Un prêtre parisien saisit le Vatican
Les méthodes atypiques du conseiller pontifical à la famille refont surface, aujourd’hui, au sein de l’Église. Un prêtre du diocèse de Paris a ainsi recueilli le témoignage de deux anciens patients du père Anatrella. “Ils ont subi du harcèlement sexuel de sa part dans les années 1970 et aimeraient porter plainte”, confie ce prélat.
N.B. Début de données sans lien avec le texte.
Lemma process_command_method_is_notification_witness :
  let cmd : gmap string json :=
    <["method" := JStr "process_gcode_response"]>
      (<["id" := JInt 100]>
         {["params" := JObj {["response" := JStr "ok T:210"]}]}) in
  process_command cmd one_pending =
    match lookup_method (remote_methods one_pending)
            (JStr "process_gcode_response") with
    | Some cb =>
        default one_pending
          (call cb (default (JObj ∅) (cmd !! "params")) one_pending)
    | None => one_pending
    end ∧
  pending_requests (process_command cmd one_pending) =
    pending_requests one_pending ∧
  heap (process_command cmd one_pending) = heap one_pending.
Proof.
  apply (process_command_method_is_notification
           (<["method" := JStr "process_gcode_response"]>
              (<["id" := JInt 100]>
                 {["params" := JObj {["response" := JStr "ok T:210"]}]}))
           one_pending (JStr "process_gcode_response"));
    [vm_compute; reflexivity|discriminate].
Defined.

(** ** The registry invariant *)

Lemma notify_all_lookup (resp : response_value) (requests : gmap Z Z)
    (h : gmap Z BaseRequest) (a : Z) :
  (∀ k x, requests !! k = Some x → k = x) →
  notify_all resp requests h !! a =
    match requests !! a with
    | Some _ => notify resp <$> h !! a
    | None => h !! a
    end.
Proof.
  unfold notify_all.
  apply (map_fold_weak_ind
    (λ r (m : gmap Z Z),
       (∀ k x, m !! k = Some x → k = x) →
       r !! a = match m !! a with
                | Some _ => notify resp <$> h !! a
                | None => h !! a
                end)).
  - intros _. by rewrite lookup_empty.
  - intros i x m r Hfresh IH Hself.
    assert (i = x) as <- by (apply Hself; apply lookup_insert_eq).
    assert (∀ k y, m !! k = Some y → k = y) as Hm.
    { intros k y Hk. apply Hself. rewrite lookup_insert_ne; [done|].
      intros ->. congruence. }
    specialize (IH Hm).
    rewrite lookup_alter, lookup_insert.
    case_decide; subst; [|done].
    by rewrite IH, Hfresh.
Qed.

Lemma registry_ok_same (s s' : Server) :
  pending_requests s' = pending_requests s →
  heap s' = heap s →
  registry_ok s → registry_ok s'.
Proof.
  intros Hp Hh [H1 H2 H3 H4 H5].
  split; rewrite ?Hp, ?Hh; assumption.
Qed.

Lemma registry_ok_init : registry_ok init_server.
Proof. split; simpl; intros *; by rewrite lookup_empty. Qed.

Lemma registry_ok_notify (resp : response_value) (request : Z) (s s' : Server) :
  pending_requests s' = pending_requests s →
  heap s' = alter (notify resp) request (heap s) →
  registry_ok s → registry_ok s'.
Proof.
  intros Hp Hh [H1 H2 H3 H4 H5].
  split; rewrite ?Hp, ?Hh.
  - assumption.
  - intros a Ha. rewrite lookup_alter. case_decide; subst.
    + destruct (H2 _ Ha) as [r ->]. by eexists.
    + by apply H2.
  - intros a r. rewrite lookup_alter. case_decide; subst; [|by apply H3].
    destruct (heap s !! a) as [r0|] eqn:E; simpl; [|done].
    intros [= <-]. simpl. by apply (H3 a).
  - intros a r. rewrite lookup_alter. case_decide; subst; [|by apply H4].
    destruct (heap s !! a) as [r0|] eqn:E; simpl; [|done].
    intros [= <-]. simpl. intros H. by apply app_nil in H as [_ ?].
  - intros a r. rewrite lookup_alter. case_decide; subst; [|by apply H5].
    destruct (heap s !! a) as [r0|] eqn:E; simpl; [|done].
    intros [= <-]. simpl. split; [|done].
    intros _ H. by apply app_nil in H as [_ ?].
Qed.

Lemma registry_ok_make_request rpc_method p self s s' :
  heap s !! self = None →
  make_request rpc_method p self s = Some s' →
  registry_ok s → registry_ok s'.
Proof.
  intros Hfresh Hmk [H1 H2 H3 H4 H5]. unfold make_request in Hmk.
  destruct (if String.eqb rpc_method "objects/subscribe" then _ else _)
    as [[subs p']|]; simplify_eq/=.
  split; simpl.
  - intros k a. rewrite lookup_insert. case_decide; [congruence|apply H1].
  - intros a. rewrite !lookup_insert.
    case_decide; [by eexists|apply H2].
  - intros a r. rewrite lookup_insert.
    case_decide; [by intros [= <-]|apply H3].
  - intros a r. rewrite !lookup_insert.
    case_decide; subst; [done|apply H4].
  - intros a r. rewrite lookup_insert.
    case_decide; subst; [by intros [= <-]|apply H5].
Qed.

Lemma registry_ok_process_command cmd s :
  registry_ok s → registry_ok (process_command cmd s).
Proof.
  intros Hok. unfold process_command.
  destruct (default JNull (cmd !! "method")) eqn:Hm;
    try (destruct (lookup_method _ _) as [cb|]; [|done];
         destruct (call cb _ s) as [s'|] eqn:Hcall; simpl; [|done];
         apply call_registry in Hcall as (Hp & Hh & _);
         by apply (registry_ok_same s)).
  destruct (request_key _ ≫= _) as [request|] eqn:Hk; [|done].
  apply bind_Some in Hk as (k & Hkey & Hk).
  unfold pop. rewrite Hkey.
  destruct Hok as [H1 H2 H3 H4 H5].
  assert (k = request) as -> by by apply H1.
  split; simpl.
  - intros k a Ha. apply lookup_delete_Some in Ha as [_ Ha]. by apply H1.
  - intros a Ha. apply lookup_delete_Some in Ha as [Hne Ha].
    rewrite lookup_alter_ne by done. by apply H2.
  - intros a r. rewrite lookup_alter. case_decide; subst; [|by apply H3].
    destruct (heap s !! a) as [r0|] eqn:E; simpl; [|done].
    intros [= <-]. simpl. by apply (H3 a).
  - intros a r. rewrite lookup_alter. case_decide; subst.
    + destruct (heap s !! a) as [r0|] eqn:E; simpl; [|done].
      intros [= <-]. simpl. intros H. by apply app_nil in H as [_ ?].
    + intros Ha Hn. rewrite lookup_delete_ne by done. by apply (H4 a r).
  - intros a r. rewrite lookup_alter. case_decide; subst; [|by apply H5].
    destruct (heap s !! a) as [r0|] eqn:E; simpl; [|done].
    intros [= <-]. simpl. split; [|done].
    intros _ H. by apply app_nil in H as [_ ?].
Qed.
Il a averti le nonce apostolique (l’ambassadeur du Vatican en France) des psychothérapies particulières du père Anatrella en 2012. Il n’a toujours pas eu de réponse.
Plus récemment, il s’est ouvert du sujet auprès du cardinal de Paris, Mgr André Vingt-Trois. “Sa réponse a été assez faux-cul. Il m’a dit que, s’il s’était passé des choses, c’était dans le cadre des activités de psychothérapeute du père Anatrella et que l’Église n’était donc pas concernée”, explique ce prêtre du diocèse de Paris.
Au-delà des aspects juridiques, il s’interroge aussi sur le plan moral : “Il est scandaleux qu’une personne capable de se comporter comme ça avec ses patients puisse siéger au conseil pontifical pour la famille. Ce qu’il a fait est grave et dégueulasse.” Le cardinal Lustiger avait aussi été informé en 2001 par un ancien patient. Contacté, Tony Anatrella n’a pas donné suite à nos demandes d’entretien.
Spécialiste du Vatican sur l’homosexualité
Dans l’Église catholique, le père Anatrella est reconnu comme un spécialiste des questions sexuelles. Au point d’être nommé au conseil pontifical pour la famille et la santé, une fonction octroyée par le Vatican, qui en a aussi fait un “Monseigneur”. Après la plainte de 2006, il sera confirmé dans ses fonctions par le pape Benoît XVI.
Tony Anatrella décrit l’homosexualité comme un “inachèvement et une immaturité foncière de la sexualité humaine” qui “pourrait même être perçue comme une réalité déstabilisante pour les personnes et pour la société”. Il s’était aussi positionné contre l’entrée d’homosexuels dans les ordres. Plus récemment, son nom s’est retrouvé dans l’actualité en marge des affaires de pédophilie qui secouent l’Église. En février, le journal anglais The Guardian a publié une directive du Vatican à l’intention des nouveaux évêques. “En fonction des lois de chaque pays, où la dénonciation peut être obligatoire, les évêques n’ont pas nécessairement le devoir de dénoncer les suspects aux autorités (…) lorsqu’ils sont informés de crimes ou d’actes constitutifs de péchés”, stipule ce document. Il a été rédigé par Tony Anatrella.
Dans un article de l’agence de presse du Vatican, Tony Anatrella a expliqué que sa directive avait fait l’objet d’une mauvaise interprétation : “Je disais dans ce paragraphe que l’évêque ou son représentant va d’abord inciter le mineur victime et sa famille à porter plainte auprès de la police. S’ils ne le font pas, alors il revient à l’autorité ecclésiastique de faire un signalement.” Le pape venait de déclarer quelques jours plus tôt que l’Église devait pratiquer “la tolérance zéro” dans les affaires de pédophilie.